A. Exclude Competition
Plaintiff argues that both Defendant's and UCD's specific intent to exclude competition can be inferred from the 2004 and 2008 Agreements. ( See ECF Nos. 72 pp. 2.9-10, 72-6, 72-20, 80-11.) See also Shoppin' Bag of Pueblo, Inc. v. Dillon Cos., Inc., 783 F.2d 159, 163 (10th Cir. 1986) ("Often no direct evidence of specific intent exists and inferences from conduct are necessary."). Specifically, Plaintiff argues that these agreements effectively destroyed competition for the apartment rental business of New Students who were subject to the Residency Requirement. (ECF No. 72 p. 2.09.) Plaintiff estimates that the Regency has lost 40-60 rentals per year due to the Residency Requirement. (ECF No. 72-4 ¶ 14.)
Defendant argues that its intent was to reduce the risk that UCD would switch to another student housing provider before the bonds used to fund the Campus Village Apartments were repaid. (ECF No. 75 p. 21.) Defendant further argues that it reduced that risk, not by intending to destroy competition in the student housing market, but by becoming UCD's designated housing provider. ( Id. )
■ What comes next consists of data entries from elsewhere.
Definition fetch (request : Request) (env : Env) : Outcome :=
  if String.eqb (method request) "OPTIONS" then Reply preflight
  else
    let url := url request in
    let serviceType := sp_get "service" (searchParams url) in
    let hasWMSParams :=
      sp_has "BBOX" (searchParams url) || sp_has "bbox" (searchParams url) in
    let hasServiceParam :=
      sp_has "SERVICE" (searchParams url) || sp_has "service" (searchParams url) in
    if hasWMSParams
       && (match serviceType with Some t => String.eqb t "lidar" | None => false end
           || hasServiceParam)
    then handleLidarRequest url request
    else
      match serviceType with
      | None => Reply missingService
      | Some serviceType =>
          if String.eqb serviceType EmptyString then Reply missingService
          else if String.eqb serviceType "lidar" then handleLidarRequest url request
          else
            let apiKey := OS_NGD_API_KEY env in
            if String.eqb serviceType "tiles" then
              let collectionId := collectionOf url in
              let path := orDefault (sp_get "path" (searchParams url)) EmptyString in
              let apiUrl :=
                if negb (String.eqb path EmptyString) then
                  "https://api.os.uk/maps/vector/ngd/ota/v1/collections/"
                    +:+ collectionId +:+ "/" +:+ path +:+ "?key=" +:+ apiKey
                else
                  "https://api.os.uk/maps/vector/ngd/ota/v1/collections/"
                    +:+ collectionId +:+ "/styles/3857?key=" +:+ apiKey in
              proxyUpstream request url serviceType
                (withAdditional apiUrl (searchParams url))
            else if String.eqb serviceType "features" then
              let path := orDefault (sp_get "path" (searchParams url)) EmptyString in
              let apiUrl :=
                "https://api.os.uk/features/ngd/ofa/v1/" +:+ path +:+ "?key=" +:+ apiKey in
              proxyUpstream request url serviceType
                (withAdditional apiUrl (searchParams url))
            else Reply invalidService
      end.

End Handlers.

(** The handler sends a request upstream. *)
Definition goesUpstream (o : Outcome) : bool :=
  match o with Forward _ _ => true | Reply _ => false end.

(** The response of the handler, given what the upstream fetch gives when
    there is one. *)
Definition answer (o : Outcome) (result : FetchResult) : Response :=
  match o with
  | Reply r => r
  | Forward _ k => k result
  end.

(** A response carries the permissive cross-origin header. *)
Definition hasCORS (r : Response) : Prop := In CORS (headers r).

End Proxy.

(* ===================================================================== *)
(** ** sw.js: the service worker *)
(* ===================================================================== *)

Module SW.
Import Js.

Inductive ResponseType := basic | error.

(** A response: its type and status, the values of its [Vary] header (the
    header split at its commas; none when there is no such header), and its
    body. *)
Record Response := {
  res_type : ResponseType;
  res_status : nat;
  res_vary : list string;
  res_body : string
}.

(** [response.ok]. *)
Definition ok (r : Response) : bool :=
  (200 <=? res_status r) && (res_status r <=? 299).

(** [Response.error()]. *)
Definition Response_error : Response :=
  {| res_type := error; res_status := 0; res_vary := []; res_body := EmptyString |}.

(** A request: its method, its URL as [request.url] gives it, the
    [pathname] and [host] of [new URL(request.url)], and its headers. *)
Record Request := {
  req_method : string;
  req_url : string;
  req_pathname : string;
  req_host : string;
  req_headers : list (string * string)
}.

(** [await fetch(request)]: a response whatever its status, or a rejection. *)
Inductive NetResult := NetResponse (res : Response) | NetRejected.

(** One cache is the list of the requests stored and their responses, in
    the order they were stored; [caches] maps a name to the cache of that
    name. *)
Abbreviation Cache := (list (Request * Response)).
Abbreviation CacheStorage := (gmap string (list (Request * Response))).

(** The URL without its fragment. *)
Definition withoutFragment (u : string) : string :=
  takeWhile (fun c => negb (Ascii.eqb c "#")) u.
Similarly, Defendant contends that UCD's intent was to improve its competitiveness in the academic market, in that it wanted "to increase non-resident tuition revenue by attracting additional out-of-state and international students." (ECF No. 72-21 p. 12.) There is no dispute that the number of out-of-state students at UCD has increased since UCD implemented the Residency Requirement. ( See ECF Nos. 75 p. 18, 72 p. 2.10.)
Faced with the parties' mutually exclusive versions of Defendant's motivations and purposes for entering into the 2004 and 2008 Agreement, neither of which is implausible on its face, the Court finds that questions of fact exist as to whether Defendant and UCD intended to exclude competition in the student housing market. Because a reasonable jury could, on these facts, find that Defendant did not intend to exclude competition, summary judgment in Plaintiff's favor is appropriately denied on this basis alone.
B. Control Prices
In addition, Plaintiff argues that by excluding competition, Defendant was able to control prices and charge the New Students "whatever it want[ed]" in rent. (ECF No. 80 p. 12.) Although Plaintiff has submitted evidence showing that rent at the Campus Village Apartments was a few thousand dollars more per academic year than rent at the Regency (ECF Nos. 72-32 p. 3, 72-33 pp. 2-3), it has not submitted evidence that Defendant "controlled" student housing prices or set rental prices free from competitive influence. Rather, the evidence shows that even students not subject to the Residency Requirement chose to live at the Campus Village Apartments instead of the Regency. (ECF No. 72-21 p. 10.) The evidence also shows that the Regency is located a few miles away from campus, while the Campus Village Apartments is located adjacent to campus. (ECF Nos. 75 p. 6, 75-9, 72-21 p. 12.) Viewing these facts in the light most favorable to Defendant, a reasonable jury could determine that the rent at Campus Village Apartments was competitive with similar student housing options in the market, especially given the marked difference in location and thus distance from campus of the two housing developments. Therefore, questions of fact exist as to whether Defendant controlled prices in the student housing market.
Given the Court's findings that questions of fact exist as to whether Defendant had the requisite specific intent to monopolize, there is no need to examine the remaining three elements of the claim of conspiracy to monopolize.
For the foregoing reasons, Plaintiff's Motion for Partial Summary Judgment (ECF No. 71) is DENIED in its entirety.